• _Exercise brief_
Quote exactly, and only, the lines of the material below from the line with "Record txq (n" through the line with "- eapply cache_ext; [reflexivity| |exact Hca].".

• _Data records_
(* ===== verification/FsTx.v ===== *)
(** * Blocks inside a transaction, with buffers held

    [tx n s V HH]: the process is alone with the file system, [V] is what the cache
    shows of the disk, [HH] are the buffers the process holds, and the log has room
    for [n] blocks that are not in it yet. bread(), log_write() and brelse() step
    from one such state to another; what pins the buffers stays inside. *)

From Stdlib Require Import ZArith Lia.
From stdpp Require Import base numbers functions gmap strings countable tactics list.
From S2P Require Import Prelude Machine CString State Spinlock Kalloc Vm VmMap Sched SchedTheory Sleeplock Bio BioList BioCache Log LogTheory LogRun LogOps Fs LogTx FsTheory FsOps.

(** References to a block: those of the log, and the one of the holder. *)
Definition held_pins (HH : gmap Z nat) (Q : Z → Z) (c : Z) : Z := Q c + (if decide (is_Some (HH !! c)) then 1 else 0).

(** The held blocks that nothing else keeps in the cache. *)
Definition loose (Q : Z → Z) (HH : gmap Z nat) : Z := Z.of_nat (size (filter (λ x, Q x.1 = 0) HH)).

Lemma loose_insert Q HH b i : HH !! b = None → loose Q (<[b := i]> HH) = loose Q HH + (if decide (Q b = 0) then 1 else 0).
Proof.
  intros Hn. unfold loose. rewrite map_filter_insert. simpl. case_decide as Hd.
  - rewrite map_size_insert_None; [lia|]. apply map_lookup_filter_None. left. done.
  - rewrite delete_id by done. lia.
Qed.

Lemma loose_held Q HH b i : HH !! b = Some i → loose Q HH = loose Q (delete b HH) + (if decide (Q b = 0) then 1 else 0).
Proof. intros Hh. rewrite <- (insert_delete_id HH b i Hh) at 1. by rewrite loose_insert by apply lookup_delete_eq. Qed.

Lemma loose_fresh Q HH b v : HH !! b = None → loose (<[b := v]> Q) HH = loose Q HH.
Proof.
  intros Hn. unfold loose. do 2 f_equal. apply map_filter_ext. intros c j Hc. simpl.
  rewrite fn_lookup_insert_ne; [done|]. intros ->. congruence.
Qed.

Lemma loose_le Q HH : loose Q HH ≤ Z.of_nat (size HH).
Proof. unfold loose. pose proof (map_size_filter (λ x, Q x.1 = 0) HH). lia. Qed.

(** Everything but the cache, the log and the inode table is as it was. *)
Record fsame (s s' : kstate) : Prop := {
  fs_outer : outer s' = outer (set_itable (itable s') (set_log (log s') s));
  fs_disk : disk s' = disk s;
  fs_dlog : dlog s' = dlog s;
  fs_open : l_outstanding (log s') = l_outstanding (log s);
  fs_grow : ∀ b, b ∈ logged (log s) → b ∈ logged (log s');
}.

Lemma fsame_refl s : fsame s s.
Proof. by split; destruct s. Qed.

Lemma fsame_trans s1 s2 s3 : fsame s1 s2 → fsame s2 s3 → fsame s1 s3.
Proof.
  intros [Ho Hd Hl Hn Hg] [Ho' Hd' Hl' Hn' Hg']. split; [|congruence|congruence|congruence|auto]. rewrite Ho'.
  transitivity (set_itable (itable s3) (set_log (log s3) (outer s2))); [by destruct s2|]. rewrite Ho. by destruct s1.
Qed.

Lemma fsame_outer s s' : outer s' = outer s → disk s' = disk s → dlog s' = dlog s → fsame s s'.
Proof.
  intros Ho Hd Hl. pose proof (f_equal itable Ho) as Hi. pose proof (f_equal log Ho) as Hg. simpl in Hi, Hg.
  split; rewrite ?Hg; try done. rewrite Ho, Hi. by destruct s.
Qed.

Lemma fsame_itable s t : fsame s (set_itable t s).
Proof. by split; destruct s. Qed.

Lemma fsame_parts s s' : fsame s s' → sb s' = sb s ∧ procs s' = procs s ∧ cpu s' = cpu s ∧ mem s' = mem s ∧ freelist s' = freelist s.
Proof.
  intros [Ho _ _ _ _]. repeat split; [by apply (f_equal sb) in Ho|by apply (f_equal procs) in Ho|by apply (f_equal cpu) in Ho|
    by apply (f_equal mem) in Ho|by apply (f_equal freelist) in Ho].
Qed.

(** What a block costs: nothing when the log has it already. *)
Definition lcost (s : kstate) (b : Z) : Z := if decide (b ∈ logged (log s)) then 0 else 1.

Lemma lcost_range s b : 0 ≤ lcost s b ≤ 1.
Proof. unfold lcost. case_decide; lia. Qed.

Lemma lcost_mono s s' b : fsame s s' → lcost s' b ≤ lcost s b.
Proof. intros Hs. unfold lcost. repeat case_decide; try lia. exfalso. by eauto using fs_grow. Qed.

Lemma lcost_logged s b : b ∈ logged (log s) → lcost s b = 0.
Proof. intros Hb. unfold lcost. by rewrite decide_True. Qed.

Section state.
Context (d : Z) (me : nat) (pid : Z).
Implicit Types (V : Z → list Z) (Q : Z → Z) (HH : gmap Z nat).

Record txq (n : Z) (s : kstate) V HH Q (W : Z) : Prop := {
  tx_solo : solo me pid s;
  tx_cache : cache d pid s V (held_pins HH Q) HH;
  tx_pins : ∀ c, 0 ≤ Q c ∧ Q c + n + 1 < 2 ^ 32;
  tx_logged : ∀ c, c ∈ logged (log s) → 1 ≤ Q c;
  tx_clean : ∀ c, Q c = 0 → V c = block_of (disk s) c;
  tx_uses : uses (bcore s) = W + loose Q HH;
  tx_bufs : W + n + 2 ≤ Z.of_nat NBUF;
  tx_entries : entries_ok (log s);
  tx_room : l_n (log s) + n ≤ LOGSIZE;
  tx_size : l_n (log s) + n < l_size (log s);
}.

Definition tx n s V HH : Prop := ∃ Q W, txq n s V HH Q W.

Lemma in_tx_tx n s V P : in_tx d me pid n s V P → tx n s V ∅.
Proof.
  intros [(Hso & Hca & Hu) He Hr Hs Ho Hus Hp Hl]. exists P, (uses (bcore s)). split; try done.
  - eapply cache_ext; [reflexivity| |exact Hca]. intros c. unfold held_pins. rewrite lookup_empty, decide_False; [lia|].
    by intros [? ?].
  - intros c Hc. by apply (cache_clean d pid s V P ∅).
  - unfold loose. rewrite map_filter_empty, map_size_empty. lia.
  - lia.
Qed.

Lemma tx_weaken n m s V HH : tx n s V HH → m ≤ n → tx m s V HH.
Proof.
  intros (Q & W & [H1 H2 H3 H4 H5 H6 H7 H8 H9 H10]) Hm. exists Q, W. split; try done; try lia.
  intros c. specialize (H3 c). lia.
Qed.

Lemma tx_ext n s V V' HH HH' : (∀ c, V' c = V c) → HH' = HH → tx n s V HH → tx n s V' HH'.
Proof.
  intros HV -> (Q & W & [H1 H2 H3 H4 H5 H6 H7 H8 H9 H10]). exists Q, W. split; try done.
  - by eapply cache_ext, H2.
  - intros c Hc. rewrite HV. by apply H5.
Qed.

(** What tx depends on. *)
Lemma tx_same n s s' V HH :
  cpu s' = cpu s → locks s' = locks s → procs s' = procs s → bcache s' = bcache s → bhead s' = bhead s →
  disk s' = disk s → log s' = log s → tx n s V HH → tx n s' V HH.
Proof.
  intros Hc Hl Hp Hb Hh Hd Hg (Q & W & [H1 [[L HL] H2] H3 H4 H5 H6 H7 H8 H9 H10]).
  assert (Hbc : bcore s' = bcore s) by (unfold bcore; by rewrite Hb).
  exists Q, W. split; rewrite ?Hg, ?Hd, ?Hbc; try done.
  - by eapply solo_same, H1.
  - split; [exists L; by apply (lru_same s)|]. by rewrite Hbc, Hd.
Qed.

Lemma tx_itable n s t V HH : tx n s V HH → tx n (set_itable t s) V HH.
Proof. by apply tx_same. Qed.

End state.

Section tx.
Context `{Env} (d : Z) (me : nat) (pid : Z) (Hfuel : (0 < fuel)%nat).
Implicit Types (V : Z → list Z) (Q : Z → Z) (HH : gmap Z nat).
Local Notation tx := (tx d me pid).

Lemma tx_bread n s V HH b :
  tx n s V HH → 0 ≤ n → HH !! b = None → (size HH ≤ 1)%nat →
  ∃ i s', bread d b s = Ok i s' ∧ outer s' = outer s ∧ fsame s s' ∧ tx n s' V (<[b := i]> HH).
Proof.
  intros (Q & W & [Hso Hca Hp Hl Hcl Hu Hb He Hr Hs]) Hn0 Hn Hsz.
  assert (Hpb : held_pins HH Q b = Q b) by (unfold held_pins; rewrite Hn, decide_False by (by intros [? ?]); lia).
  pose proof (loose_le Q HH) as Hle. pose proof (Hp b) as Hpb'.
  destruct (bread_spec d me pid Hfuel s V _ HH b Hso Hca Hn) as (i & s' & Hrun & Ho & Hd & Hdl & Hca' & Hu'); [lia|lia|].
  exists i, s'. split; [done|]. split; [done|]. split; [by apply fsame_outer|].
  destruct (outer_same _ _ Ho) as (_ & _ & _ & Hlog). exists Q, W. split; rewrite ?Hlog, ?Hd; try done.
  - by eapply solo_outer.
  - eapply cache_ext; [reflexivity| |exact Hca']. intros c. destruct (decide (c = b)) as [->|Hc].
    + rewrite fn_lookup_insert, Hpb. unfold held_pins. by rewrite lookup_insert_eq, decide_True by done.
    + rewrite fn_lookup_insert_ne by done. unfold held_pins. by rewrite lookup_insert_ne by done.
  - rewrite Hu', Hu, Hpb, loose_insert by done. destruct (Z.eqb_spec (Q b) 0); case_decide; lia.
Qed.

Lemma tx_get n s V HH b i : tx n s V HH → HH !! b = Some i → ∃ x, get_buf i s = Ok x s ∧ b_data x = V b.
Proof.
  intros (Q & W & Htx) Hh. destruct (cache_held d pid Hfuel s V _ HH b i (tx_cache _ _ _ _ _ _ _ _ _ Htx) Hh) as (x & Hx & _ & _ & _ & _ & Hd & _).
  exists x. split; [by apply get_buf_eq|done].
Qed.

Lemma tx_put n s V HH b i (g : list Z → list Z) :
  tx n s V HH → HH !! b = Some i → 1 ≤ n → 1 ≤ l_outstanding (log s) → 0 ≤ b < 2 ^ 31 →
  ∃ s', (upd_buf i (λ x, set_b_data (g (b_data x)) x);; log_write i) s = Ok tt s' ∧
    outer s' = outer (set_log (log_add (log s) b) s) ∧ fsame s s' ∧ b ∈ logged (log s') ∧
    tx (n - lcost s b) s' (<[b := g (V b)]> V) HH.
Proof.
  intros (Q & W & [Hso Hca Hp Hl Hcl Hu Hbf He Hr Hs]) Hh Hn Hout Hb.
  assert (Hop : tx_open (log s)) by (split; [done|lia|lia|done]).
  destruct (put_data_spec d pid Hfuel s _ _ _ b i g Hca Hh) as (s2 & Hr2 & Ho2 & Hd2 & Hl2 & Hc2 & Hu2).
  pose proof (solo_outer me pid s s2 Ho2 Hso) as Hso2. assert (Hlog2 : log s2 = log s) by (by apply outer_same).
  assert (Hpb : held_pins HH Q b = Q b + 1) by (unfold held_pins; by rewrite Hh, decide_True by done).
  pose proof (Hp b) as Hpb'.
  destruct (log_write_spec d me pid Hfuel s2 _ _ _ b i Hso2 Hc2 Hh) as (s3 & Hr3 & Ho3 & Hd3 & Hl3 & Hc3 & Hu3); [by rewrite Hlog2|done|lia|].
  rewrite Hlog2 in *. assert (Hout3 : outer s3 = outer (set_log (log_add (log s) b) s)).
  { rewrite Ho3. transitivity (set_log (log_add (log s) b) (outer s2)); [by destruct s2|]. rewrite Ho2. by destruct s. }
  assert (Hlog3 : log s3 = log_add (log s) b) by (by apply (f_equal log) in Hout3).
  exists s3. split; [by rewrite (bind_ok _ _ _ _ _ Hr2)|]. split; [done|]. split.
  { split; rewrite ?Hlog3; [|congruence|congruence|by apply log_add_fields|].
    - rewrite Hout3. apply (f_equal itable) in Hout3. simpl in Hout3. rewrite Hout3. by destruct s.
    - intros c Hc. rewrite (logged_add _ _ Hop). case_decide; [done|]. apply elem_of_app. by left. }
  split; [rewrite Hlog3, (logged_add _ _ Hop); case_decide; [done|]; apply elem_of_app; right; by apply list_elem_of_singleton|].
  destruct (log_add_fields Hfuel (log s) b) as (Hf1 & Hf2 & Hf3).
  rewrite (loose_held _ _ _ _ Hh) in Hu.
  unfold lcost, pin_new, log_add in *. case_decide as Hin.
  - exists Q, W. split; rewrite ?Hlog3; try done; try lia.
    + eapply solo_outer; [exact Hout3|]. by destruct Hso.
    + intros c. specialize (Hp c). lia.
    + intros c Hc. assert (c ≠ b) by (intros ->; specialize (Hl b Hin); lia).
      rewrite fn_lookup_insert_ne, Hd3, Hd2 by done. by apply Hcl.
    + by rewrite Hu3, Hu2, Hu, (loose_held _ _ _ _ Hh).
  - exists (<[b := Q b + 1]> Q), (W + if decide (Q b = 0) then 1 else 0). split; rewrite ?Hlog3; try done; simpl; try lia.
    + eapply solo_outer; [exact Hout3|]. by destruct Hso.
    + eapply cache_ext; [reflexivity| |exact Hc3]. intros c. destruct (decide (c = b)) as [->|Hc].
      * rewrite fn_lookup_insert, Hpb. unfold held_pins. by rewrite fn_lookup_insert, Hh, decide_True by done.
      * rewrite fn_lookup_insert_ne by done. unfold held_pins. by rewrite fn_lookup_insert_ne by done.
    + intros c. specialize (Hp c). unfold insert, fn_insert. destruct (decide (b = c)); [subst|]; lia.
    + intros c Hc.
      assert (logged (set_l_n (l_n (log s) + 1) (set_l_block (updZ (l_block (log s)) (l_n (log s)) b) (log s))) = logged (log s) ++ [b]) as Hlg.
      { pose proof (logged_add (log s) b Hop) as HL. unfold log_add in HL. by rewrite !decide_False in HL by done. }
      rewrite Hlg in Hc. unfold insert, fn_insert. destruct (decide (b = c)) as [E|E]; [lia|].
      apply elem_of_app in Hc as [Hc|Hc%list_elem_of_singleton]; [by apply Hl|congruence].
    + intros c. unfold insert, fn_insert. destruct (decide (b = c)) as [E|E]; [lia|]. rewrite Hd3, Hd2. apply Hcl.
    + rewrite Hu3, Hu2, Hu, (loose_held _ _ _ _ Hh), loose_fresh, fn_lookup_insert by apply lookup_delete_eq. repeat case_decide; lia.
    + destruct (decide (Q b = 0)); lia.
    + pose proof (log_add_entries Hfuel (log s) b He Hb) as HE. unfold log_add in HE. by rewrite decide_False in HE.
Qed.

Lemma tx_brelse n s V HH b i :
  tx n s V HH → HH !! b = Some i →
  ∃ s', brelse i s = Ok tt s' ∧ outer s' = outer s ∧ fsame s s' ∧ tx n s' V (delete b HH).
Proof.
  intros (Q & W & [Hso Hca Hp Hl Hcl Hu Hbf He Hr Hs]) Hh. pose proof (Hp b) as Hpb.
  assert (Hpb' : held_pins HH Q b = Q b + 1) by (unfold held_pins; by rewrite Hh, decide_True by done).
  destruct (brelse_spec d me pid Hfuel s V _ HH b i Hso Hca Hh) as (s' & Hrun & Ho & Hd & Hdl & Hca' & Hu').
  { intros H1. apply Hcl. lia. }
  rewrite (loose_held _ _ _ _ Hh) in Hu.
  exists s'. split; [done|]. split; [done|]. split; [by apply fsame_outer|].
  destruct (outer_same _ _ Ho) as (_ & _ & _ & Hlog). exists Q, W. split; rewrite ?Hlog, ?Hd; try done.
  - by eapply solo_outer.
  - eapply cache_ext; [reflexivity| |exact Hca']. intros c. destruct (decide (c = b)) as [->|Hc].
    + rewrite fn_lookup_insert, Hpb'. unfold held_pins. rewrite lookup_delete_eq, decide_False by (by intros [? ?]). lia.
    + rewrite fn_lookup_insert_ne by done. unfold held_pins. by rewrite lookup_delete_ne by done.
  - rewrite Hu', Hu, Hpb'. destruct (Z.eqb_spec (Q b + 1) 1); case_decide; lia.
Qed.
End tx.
--
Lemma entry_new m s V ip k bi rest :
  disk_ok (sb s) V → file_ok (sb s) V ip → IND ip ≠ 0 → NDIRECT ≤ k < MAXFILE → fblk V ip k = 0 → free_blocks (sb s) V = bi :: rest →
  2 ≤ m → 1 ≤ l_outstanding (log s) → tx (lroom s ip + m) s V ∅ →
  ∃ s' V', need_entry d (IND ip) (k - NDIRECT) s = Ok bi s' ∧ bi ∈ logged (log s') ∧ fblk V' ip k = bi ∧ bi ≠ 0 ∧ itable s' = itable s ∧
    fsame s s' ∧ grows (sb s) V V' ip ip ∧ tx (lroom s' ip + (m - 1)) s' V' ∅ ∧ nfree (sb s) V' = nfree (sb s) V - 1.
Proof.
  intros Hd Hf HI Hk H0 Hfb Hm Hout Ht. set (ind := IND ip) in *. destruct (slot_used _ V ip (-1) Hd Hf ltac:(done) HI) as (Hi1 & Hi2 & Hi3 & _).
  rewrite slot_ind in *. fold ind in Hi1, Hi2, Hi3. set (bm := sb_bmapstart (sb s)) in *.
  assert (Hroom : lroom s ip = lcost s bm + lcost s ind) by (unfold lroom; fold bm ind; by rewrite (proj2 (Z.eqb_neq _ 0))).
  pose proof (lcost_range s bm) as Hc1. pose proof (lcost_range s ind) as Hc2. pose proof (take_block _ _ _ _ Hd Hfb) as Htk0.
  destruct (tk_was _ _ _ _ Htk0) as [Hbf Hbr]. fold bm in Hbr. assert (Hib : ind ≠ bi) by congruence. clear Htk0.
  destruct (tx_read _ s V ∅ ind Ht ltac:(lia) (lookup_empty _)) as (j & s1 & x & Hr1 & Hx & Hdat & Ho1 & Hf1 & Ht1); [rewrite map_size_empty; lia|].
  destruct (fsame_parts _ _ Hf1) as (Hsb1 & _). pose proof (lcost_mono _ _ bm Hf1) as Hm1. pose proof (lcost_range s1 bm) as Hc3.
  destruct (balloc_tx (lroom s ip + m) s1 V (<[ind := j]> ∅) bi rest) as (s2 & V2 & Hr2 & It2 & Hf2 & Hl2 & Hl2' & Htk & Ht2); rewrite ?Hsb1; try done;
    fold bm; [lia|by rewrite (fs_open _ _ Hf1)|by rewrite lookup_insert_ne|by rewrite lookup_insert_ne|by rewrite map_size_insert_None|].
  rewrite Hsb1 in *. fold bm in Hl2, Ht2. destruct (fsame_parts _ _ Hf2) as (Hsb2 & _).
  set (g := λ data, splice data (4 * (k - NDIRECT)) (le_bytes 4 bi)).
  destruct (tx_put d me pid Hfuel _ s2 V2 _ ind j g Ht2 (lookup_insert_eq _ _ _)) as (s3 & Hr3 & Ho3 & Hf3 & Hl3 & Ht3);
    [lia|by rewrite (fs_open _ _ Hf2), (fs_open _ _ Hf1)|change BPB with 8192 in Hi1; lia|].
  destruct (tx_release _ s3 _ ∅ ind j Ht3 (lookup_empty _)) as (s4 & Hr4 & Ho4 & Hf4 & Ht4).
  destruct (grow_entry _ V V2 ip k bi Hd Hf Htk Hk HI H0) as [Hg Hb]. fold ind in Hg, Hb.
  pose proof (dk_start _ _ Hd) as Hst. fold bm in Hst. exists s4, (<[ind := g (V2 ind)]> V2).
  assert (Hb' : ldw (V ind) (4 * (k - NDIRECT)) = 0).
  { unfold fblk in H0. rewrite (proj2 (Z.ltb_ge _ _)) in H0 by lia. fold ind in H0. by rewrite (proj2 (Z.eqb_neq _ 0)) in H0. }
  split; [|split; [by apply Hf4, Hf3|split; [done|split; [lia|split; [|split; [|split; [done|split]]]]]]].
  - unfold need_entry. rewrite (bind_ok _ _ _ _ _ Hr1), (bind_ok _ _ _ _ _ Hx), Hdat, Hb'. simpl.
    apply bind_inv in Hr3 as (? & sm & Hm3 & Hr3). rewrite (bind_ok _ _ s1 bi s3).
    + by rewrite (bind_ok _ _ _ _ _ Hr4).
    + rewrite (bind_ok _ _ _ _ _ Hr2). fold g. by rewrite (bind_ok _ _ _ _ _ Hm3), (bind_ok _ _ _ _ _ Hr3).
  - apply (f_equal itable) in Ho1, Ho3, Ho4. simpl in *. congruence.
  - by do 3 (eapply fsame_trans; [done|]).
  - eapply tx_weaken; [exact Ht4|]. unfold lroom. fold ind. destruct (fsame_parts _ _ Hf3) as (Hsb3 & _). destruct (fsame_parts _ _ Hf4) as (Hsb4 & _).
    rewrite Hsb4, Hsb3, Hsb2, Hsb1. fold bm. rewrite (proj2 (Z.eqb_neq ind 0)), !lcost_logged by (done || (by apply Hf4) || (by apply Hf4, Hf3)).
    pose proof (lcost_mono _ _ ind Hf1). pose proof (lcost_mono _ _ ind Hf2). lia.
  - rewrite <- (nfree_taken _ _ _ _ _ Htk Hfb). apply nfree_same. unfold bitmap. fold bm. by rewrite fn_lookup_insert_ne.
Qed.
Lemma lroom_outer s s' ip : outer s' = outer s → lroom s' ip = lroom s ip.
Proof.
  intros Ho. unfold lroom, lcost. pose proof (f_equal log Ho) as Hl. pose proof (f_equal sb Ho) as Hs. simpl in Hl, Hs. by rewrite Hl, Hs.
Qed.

• _Answer box_
Record txq (n : Z) (s : kstate) V HH Q (W : Z) : Prop := {
  tx_solo : solo me pid s;
  tx_cache : cache d pid s V (held_pins HH Q) HH;
  tx_pins : ∀ c, 0 ≤ Q c ∧ Q c + n + 1 < 2 ^ 32;
  tx_logged : ∀ c, c ∈ logged (log s) → 1 ≤ Q c;
  tx_clean : ∀ c, Q c = 0 → V c = block_of (disk s) c;
  tx_uses : uses (bcore s) = W + loose Q HH;
  tx_bufs : W + n + 2 ≤ Z.of_nat NBUF;
  tx_entries : entries_ok (log s);
  tx_room : l_n (log s) + n ≤ LOGSIZE;
  tx_size : l_n (log s) + n < l_size (log s);
}.

Definition tx n s V HH : Prop := ∃ Q W, txq n s V HH Q W.

Lemma in_tx_tx n s V P : in_tx d me pid n s V P → tx n s V ∅.
Proof.
  intros [(Hso & Hca & Hu) He Hr Hs Ho Hus Hp Hl]. exists P, (uses (bcore s)). split; try done.
  - eapply cache_ext; [reflexivity| |exact Hca]. intros c. unfold held_pins. rewrite lookup_empty, decide_False; [lia|].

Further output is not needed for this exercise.